#### Problem details:
Please state how many lines in the records below contain the word "Inductive"; the number alone is the answer.

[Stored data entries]
• • • • •

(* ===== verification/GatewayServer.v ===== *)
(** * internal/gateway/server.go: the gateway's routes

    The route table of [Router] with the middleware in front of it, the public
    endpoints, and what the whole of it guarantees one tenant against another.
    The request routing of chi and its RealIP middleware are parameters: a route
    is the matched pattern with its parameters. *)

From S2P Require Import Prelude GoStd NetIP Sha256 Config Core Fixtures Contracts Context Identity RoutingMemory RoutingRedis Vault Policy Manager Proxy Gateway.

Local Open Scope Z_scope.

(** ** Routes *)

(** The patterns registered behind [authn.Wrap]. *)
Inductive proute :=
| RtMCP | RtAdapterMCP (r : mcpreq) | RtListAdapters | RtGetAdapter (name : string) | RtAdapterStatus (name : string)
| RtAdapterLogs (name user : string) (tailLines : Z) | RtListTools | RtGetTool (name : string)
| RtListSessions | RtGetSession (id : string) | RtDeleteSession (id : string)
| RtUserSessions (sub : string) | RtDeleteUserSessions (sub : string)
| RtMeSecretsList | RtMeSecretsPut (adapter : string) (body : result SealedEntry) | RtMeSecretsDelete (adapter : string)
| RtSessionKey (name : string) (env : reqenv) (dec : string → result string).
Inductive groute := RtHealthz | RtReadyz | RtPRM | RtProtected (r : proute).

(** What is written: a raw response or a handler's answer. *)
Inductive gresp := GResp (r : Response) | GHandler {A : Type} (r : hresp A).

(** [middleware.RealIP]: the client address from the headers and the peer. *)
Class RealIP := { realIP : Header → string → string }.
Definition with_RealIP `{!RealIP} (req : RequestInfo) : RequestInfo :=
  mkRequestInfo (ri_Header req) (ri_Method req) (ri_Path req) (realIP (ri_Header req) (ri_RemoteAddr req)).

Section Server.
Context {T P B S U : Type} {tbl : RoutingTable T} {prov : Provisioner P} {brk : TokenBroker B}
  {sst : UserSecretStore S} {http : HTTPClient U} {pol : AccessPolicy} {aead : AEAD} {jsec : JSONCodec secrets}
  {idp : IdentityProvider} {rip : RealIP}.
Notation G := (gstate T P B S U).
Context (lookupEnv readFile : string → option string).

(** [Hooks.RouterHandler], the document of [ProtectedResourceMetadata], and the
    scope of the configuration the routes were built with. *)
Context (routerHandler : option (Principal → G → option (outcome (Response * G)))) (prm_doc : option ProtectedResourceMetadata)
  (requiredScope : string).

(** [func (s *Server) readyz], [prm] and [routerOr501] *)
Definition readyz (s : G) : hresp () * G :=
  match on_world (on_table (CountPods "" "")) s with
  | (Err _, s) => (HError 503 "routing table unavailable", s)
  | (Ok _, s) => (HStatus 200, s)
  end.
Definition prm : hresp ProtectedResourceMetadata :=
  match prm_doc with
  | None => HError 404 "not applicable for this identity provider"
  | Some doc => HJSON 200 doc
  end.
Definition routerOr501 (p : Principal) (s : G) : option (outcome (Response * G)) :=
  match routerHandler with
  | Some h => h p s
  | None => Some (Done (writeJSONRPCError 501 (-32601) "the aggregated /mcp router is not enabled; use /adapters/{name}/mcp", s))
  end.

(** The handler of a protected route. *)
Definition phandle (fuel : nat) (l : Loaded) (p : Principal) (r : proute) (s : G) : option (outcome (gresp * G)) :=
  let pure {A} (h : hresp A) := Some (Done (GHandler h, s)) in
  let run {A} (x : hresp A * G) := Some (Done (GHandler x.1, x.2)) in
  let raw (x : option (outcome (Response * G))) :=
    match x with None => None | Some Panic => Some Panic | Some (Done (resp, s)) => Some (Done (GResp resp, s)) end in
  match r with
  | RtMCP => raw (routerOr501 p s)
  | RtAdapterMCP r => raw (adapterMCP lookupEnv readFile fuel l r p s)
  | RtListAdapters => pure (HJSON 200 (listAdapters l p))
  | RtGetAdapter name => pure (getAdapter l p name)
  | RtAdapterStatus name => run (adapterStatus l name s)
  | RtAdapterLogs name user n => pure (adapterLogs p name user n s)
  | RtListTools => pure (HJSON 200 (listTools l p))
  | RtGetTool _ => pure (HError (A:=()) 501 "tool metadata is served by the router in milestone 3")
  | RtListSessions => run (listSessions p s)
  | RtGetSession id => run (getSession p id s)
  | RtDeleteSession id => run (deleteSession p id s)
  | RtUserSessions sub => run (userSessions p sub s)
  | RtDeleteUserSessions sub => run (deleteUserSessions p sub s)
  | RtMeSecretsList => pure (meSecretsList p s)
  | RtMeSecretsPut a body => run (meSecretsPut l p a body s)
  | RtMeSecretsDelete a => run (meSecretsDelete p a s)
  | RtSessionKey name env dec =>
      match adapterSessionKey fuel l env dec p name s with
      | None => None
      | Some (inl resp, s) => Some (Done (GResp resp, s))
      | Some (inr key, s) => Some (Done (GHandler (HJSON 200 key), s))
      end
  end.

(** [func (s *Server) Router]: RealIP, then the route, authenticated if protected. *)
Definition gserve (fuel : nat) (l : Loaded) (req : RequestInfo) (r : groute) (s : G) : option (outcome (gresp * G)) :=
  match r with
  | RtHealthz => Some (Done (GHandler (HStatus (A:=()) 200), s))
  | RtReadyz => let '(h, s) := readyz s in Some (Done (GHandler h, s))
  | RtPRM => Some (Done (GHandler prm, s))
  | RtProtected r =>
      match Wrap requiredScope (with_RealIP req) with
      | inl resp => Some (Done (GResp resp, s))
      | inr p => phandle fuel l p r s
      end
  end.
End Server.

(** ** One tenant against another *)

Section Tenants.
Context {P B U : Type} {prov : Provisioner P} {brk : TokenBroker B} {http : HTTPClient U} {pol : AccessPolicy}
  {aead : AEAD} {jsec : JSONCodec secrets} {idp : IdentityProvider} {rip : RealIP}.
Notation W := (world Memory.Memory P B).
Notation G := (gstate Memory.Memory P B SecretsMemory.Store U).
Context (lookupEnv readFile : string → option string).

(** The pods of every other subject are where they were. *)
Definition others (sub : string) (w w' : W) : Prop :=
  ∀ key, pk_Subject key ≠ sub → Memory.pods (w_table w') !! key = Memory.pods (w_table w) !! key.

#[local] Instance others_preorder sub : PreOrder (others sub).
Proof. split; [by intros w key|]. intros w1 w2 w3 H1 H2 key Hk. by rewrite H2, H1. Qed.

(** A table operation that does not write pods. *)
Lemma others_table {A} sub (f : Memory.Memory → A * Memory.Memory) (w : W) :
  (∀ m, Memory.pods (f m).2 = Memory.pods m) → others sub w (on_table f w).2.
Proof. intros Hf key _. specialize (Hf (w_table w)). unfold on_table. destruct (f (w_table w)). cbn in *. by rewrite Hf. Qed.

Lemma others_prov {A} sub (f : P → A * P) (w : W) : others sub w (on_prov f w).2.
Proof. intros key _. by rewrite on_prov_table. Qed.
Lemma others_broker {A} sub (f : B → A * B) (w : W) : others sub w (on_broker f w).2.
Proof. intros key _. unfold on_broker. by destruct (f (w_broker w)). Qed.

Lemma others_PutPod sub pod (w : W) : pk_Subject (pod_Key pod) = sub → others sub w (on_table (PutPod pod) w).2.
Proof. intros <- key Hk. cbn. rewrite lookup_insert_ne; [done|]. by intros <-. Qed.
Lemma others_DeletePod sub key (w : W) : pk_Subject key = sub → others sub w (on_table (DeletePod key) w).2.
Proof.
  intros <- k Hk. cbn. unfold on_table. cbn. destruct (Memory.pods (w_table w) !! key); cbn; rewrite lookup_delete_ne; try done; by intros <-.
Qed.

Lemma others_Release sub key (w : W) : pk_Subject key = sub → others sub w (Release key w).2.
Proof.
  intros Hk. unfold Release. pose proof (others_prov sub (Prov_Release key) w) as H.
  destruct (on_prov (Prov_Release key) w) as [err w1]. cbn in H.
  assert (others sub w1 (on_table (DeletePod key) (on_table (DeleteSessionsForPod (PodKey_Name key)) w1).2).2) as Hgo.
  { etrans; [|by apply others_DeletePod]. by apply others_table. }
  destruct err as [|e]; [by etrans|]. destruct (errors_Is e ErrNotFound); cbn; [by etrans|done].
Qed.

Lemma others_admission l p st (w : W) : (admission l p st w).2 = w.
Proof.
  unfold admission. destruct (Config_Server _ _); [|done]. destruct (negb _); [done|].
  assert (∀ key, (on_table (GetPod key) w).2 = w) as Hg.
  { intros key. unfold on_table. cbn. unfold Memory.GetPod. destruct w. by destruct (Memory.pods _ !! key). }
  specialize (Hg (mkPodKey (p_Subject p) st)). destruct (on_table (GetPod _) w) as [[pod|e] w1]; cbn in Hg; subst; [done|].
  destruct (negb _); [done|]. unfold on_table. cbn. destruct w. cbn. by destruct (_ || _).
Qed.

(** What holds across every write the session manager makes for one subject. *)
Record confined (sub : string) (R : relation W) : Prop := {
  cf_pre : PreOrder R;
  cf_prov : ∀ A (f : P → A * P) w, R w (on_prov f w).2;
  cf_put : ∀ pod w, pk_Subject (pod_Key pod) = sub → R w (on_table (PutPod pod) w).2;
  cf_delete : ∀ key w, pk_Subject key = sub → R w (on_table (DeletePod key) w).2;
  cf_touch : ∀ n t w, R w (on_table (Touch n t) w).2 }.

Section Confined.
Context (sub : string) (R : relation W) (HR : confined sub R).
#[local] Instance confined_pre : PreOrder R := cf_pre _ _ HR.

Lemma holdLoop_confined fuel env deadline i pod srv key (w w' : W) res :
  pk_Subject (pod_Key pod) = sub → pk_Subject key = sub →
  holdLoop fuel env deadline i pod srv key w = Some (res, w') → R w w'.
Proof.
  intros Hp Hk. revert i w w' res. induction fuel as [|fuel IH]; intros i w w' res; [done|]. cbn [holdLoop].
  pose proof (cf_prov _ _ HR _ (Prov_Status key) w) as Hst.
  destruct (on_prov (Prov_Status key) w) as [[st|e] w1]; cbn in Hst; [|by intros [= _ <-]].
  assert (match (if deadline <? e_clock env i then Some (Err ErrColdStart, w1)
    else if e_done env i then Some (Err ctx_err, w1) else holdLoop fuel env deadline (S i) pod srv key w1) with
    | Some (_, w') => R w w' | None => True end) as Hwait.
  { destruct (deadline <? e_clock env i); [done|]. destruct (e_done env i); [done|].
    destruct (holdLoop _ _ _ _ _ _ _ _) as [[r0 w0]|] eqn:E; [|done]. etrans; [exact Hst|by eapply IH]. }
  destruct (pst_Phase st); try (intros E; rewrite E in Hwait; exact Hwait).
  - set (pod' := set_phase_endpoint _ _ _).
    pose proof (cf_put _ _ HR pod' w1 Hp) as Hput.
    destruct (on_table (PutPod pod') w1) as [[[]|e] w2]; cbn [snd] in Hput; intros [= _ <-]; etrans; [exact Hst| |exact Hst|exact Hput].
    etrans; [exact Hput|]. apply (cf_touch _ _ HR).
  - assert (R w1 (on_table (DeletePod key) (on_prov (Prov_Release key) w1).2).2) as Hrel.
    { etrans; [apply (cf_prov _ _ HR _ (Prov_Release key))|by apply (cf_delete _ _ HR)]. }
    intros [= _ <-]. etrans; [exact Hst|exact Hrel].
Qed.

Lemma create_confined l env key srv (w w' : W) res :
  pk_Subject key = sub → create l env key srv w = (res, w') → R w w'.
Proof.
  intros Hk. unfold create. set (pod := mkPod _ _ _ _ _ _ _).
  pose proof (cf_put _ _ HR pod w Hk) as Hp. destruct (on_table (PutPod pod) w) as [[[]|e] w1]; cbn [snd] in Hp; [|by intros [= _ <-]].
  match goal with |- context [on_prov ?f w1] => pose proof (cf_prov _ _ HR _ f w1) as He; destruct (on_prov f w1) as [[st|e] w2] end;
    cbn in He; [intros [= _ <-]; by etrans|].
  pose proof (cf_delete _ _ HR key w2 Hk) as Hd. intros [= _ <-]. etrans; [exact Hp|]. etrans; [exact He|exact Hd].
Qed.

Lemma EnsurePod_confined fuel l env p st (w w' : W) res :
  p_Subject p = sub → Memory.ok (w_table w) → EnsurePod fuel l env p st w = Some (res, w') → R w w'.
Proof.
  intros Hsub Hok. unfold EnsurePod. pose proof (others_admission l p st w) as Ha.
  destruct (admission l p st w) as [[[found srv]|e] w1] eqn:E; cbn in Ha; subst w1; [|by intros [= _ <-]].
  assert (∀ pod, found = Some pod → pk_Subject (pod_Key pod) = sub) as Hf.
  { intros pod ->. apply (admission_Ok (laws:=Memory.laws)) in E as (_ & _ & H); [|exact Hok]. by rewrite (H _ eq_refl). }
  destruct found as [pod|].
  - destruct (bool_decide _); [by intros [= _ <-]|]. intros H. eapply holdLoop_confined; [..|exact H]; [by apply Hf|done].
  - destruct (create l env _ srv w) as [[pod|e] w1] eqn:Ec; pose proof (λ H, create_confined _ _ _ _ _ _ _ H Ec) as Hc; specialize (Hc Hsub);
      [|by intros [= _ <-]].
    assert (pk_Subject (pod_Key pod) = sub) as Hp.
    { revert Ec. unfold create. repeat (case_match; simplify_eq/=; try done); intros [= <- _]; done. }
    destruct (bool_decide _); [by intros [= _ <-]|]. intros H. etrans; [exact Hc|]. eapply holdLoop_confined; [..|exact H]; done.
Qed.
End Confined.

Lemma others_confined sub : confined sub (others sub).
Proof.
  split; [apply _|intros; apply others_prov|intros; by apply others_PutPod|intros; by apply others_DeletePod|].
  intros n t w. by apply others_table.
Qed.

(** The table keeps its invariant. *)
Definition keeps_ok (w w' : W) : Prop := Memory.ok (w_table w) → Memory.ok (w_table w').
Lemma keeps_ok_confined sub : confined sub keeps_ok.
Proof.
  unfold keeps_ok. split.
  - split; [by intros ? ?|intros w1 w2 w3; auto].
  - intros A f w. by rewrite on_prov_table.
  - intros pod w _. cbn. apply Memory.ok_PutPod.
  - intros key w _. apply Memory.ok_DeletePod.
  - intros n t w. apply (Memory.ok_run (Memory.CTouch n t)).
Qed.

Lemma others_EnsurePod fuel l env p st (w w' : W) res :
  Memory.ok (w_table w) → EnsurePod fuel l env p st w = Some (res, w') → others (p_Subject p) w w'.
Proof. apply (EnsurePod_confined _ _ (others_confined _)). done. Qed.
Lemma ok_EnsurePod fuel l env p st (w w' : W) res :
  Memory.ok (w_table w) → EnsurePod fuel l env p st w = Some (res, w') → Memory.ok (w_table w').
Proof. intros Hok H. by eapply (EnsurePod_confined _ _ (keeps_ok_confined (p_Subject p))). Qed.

• • • • •

#### Result:
3